> _Work required_: Output, without alteration, the first line of the entries and each line after it, stopping with the line that contains "let submit fuel".
[The records — start]
(** X20: through the form, the speech service is never called on a blank
    prompt: [handleSubmit] hands nothing to the generation handler.  A
    prompt that is not blank is sent as typed, white space at its ends
    included, once the key check has passed and the client is
    constructed. *)
Theorem blank_prompt_not_spoken w env aistudio fuel prompt voice s :
  let submit fuel :=
    match handleSubmit prompt voice with
    | Some params => handleGenerateAudio w env aistudio fuel params s
    | None => ([], s)
    end in
  (whitespace_only prompt = true -> submit fuel = ([], s))
  /\ (whitespace_only prompt = false ->
      keyMissing aistudio = false ->
      forall key,
        ProcessEnv.API_KEY env = Some key ->
        calls (fst (submit (S fuel)))
        = [CallGenerateContent
             (audioRequest {| GenerateAudioParams.prompt := prompt;
                              GenerateAudioParams.voice := voice |})]).
Proof.
  intros submit. subst submit. cbv beta. unfold handleSubmit.
  rewrite truthy_trim. split; intros Hw; rewrite Hw; cbn [negb].
  - reflexivity.
  - intros Hk key Hkey. unfold handleGenerateAudio, run.
    rewrite Hk, (exec_generateAudio w env _ key _ _ Hkey).
    destruct fuel as [|fuel]; [reflexivity|].
    destruct (spoken _) as [e|r]; reflexivity.
Qed.

Lemma blank_prompt_not_spoken_witness :
  whitespace_only "   " = true
  /\ handleSubmit "   " "Zephyr" = None
  /\ whitespace_only " Hello " = false
  /\ calls (fst match handleSubmit " Hello " "Zephyr" with
                | Some params =>
                  handleGenerateAudio Samples.third_time Samples.env None 1 params
                                      App.initial
                | None => ([], App.initial)
                end)
     = [CallGenerateContent (audioRequest (GenerateAudioParams.mk " Hello " "Zephyr"))].
Proof.
  split; [reflexivity|]. split; [reflexivity|]. split; [reflexivity|].
  exact (proj2 (blank_prompt_not_spoken Samples.third_time Samples.env None 0
                                        " Hello " "Zephyr" App.initial)
           eq_refl eq_refl "KEY" eq_refl).
Defined.

(** The calls of the handler are those of [generateVideo]. *)
Lemma handleGenerateVideo_calls toLowerCase w env aistudio fuel params s :
  keyMissing aistudio = false ->
  fst (handleGenerateVideo toLowerCase w env aistudio fuel params s)
  = fst (run fuel w (generateVideo env params)).
Proof.
  intros Hk. unfold handleGenerateVideo. rewrite Hk.
  destruct (run fuel w (generateVideo env params)) as [tr [[e|r]|]];
    try reflexivity.
  destruct (classify toLowerCase (errorMessage e)) as [message dialog].
  reflexivity.
Qed.

(** X21: a video request reaches the service exactly when the key check
    passes, [process.env.API_KEY] is defined and the request is one that
    [generateVideo] accepts; the first call is then the submission of its
    payload.  When [window.aistudio] reports that no key is selected, or
    the check throws, the handler only opens the key dialog: nothing is
    sent and the request is not remembered. *)
Theorem submitted_iff_key toLowerCase w env aistudio fuel params s :
  (fst (handleGenerateVideo toLowerCase w env aistudio (S fuel) params s) <> []
   <-> keyMissing aistudio = false
       /\ ProcessEnv.API_KEY env <> None
       /\ exists payload, buildPayload params = inr payload)
  /\ (forall payload,
         keyMissing aistudio = false ->
         ProcessEnv.API_KEY env <> None ->
         buildPayload params = inr payload ->
         exists tr,
           fst (handleGenerateVideo toLowerCase w env aistudio (S fuel) params s)
           = submitted w payload :: tr)
  /\ (keyMissing aistudio = true ->
      handleGenerateVideo toLowerCase w env aistudio (S fuel) params s
      = ([], App.set_showApiKeyDialog s true)).
Proof.
  assert (S1 : forall payload,
             keyMissing aistudio = false ->
             ProcessEnv.API_KEY env <> None ->
             buildPayload params = inr payload ->
             exists tr,
               fst (handleGenerateVideo toLowerCase w env aistudio (S fuel) params s)
               = submitted w payload :: tr).
  { intros payload Hk Hkey Hb. rewrite (handleGenerateVideo_calls _ _ _ _ _ _ _ Hk).
    destruct (ProcessEnv.API_KEY env) as [key|] eqn:Ekey; [|congruence].
    destruct (generateVideo_submits w env params payload key fuel Ekey Hb)
      as (tr & o & ->).
    exists tr. reflexivity. }
  split; [|split].
  - split.
    + destruct (keyMissing aistudio) eqn:Hk.
      * unfold handleGenerateVideo. rewrite Hk. intros H. now contradiction H.
      * rewrite (handleGenerateVideo_calls _ _ _ _ _ _ _ Hk). unfold run.
        destruct (ProcessEnv.API_KEY env) as [key|] eqn:Ekey.
        -- destruct (buildPayload params) as [e|payload] eqn:Hb.
           ++ rewrite (exec_generateVideo_refused w env _ _ _ _ _ Ekey Hb).
              intros H. now contradiction H.
           ++ intros _. split; [reflexivity|]. split; [discriminate | eauto].
        -- rewrite (exec_generateVideo_no_key w env _ _ _ Ekey).
           intros H. now contradiction H.
    + intros (Hk & Hkey & payload & Hb).
      destruct (S1 payload Hk Hkey Hb) as (tr & ->). discriminate.
  - exact S1.
  - intros Hk. unfold handleGenerateVideo. rewrite Hk. reflexivity.
Qed.

Lemma submitted_iff_key_witness :
  keyMissing (Some (inr false)) = true
  /\ handleGenerateVideo Scenes.toLowerCase Scenes.ready Samples.env
                         (Some (inr false)) 5 Samples.text_params App.initial
     = ([], App.set_showApiKeyDialog App.initial true)
  /\ keyMissing None = false
  /\ (exists tr,
         fst (handleGenerateVideo Scenes.toLowerCase Scenes.ready Samples.env
                                  None 5 Samples.text_params App.initial)
         = submitted Scenes.ready Samples.text_payload :: tr)
  /\ ~ fst (handleGenerateVideo Scenes.toLowerCase Scenes.ready Samples.env
                                None 5 Samples.extend_params App.initial) <> [].
Proof.
  split; [reflexivity|].
  split; [exact (proj2 (proj2 (submitted_iff_key
                                 Scenes.toLowerCase Scenes.ready Samples.env
                                 (Some (inr false)) 4 Samples.text_params App.initial))
                   eq_refl)|].
  split; [reflexivity|].
  split; [exact (proj1 (proj2 (submitted_iff_key
                                 Scenes.toLowerCase Scenes.ready Samples.env
                                 None 4 Samples.text_params App.initial))
                   Samples.text_payload eq_refl
                   ltac:(discriminate) eq_refl)|].
  intros H.
  destruct (proj1 (proj1 (submitted_iff_key
                            Scenes.toLowerCase Scenes.ready Samples.env
                            None 4 Samples.extend_params App.initial)) H)
    as (_ & _ & payload & Hb).
  discriminate Hb.
Defined.

(** X22: what is on the screen after a generation that succeeded.  When
    the object URL is not empty, the result view shows it, and its
    [canExtend] holds exactly when the request asked for the 720p
    resolution; a request prepared by Extend always does, so a video that
    was extended can be extended again.  When the object URL is empty, the
    result view is not shown: the error panel is, with "Video generated,
    but URL is missing. Please try again.". *)
Theorem extend_offered P720 toLowerCase w env aistudio fuel params s tr r :
  keyMissing aistudio = false ->
  run fuel w (generateVideo env params) = (tr, Some (inr r)) ->
  let shown := snd (handleGenerateVideo toLowerCase w env aistudio fuel params s) in
  (truthy (VideoResult.objectUrl r) = true ->
   renderVideoWorkflow P720 shown
   = VideoResultView (VideoResult.objectUrl r)
                     (String.eqb (GenerateVideoParams.resolution params) P720)
   /\ forall lastConfig videoFile lastVideoObject,
        params = extension P720 lastConfig videoFile lastVideoObject ->
        renderVideoWorkflow P720 shown
        = VideoResultView (VideoResult.objectUrl r) true)
  /\ (truthy (VideoResult.objectUrl r) = false ->
      renderVideoWorkflow P720 shown
      = ErrorView "Video generated, but URL is missing. Please try again.").
Proof.
  intros Hk Hrun shown.
  subst shown. unfold handleGenerateVideo. rewrite Hk, Hrun.
  unfold renderVideoWorkflow.
  cbn [snd App.appState App.videoUrl App.lastConfig
       App.set_appState App.set_errorMessage App.set_lastConfig
       App.set_initialFormValues App.set_videoUrl App.set_lastVideoBlob
       App.set_lastVideoObject].
  split; intros Hu; rewrite Hu; [|reflexivity].
  split; [reflexivity|].
  intros lastConfig videoFile lastVideoObject ->.
  cbn [extension GenerateVideoParams.resolution]. now rewrite String.eqb_refl.
Qed.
[The records — finish]
> _Answer box_:
(** X20: through the form, the speech service is never called on a blank
    prompt: [handleSubmit] hands nothing to the generation handler.  A
    prompt that is not blank is sent as typed, white space at its ends
    included, once the key check has passed and the client is
    constructed. *)
Theorem blank_prompt_not_spoken w env aistudio fuel prompt voice s :
  let submit fuel :=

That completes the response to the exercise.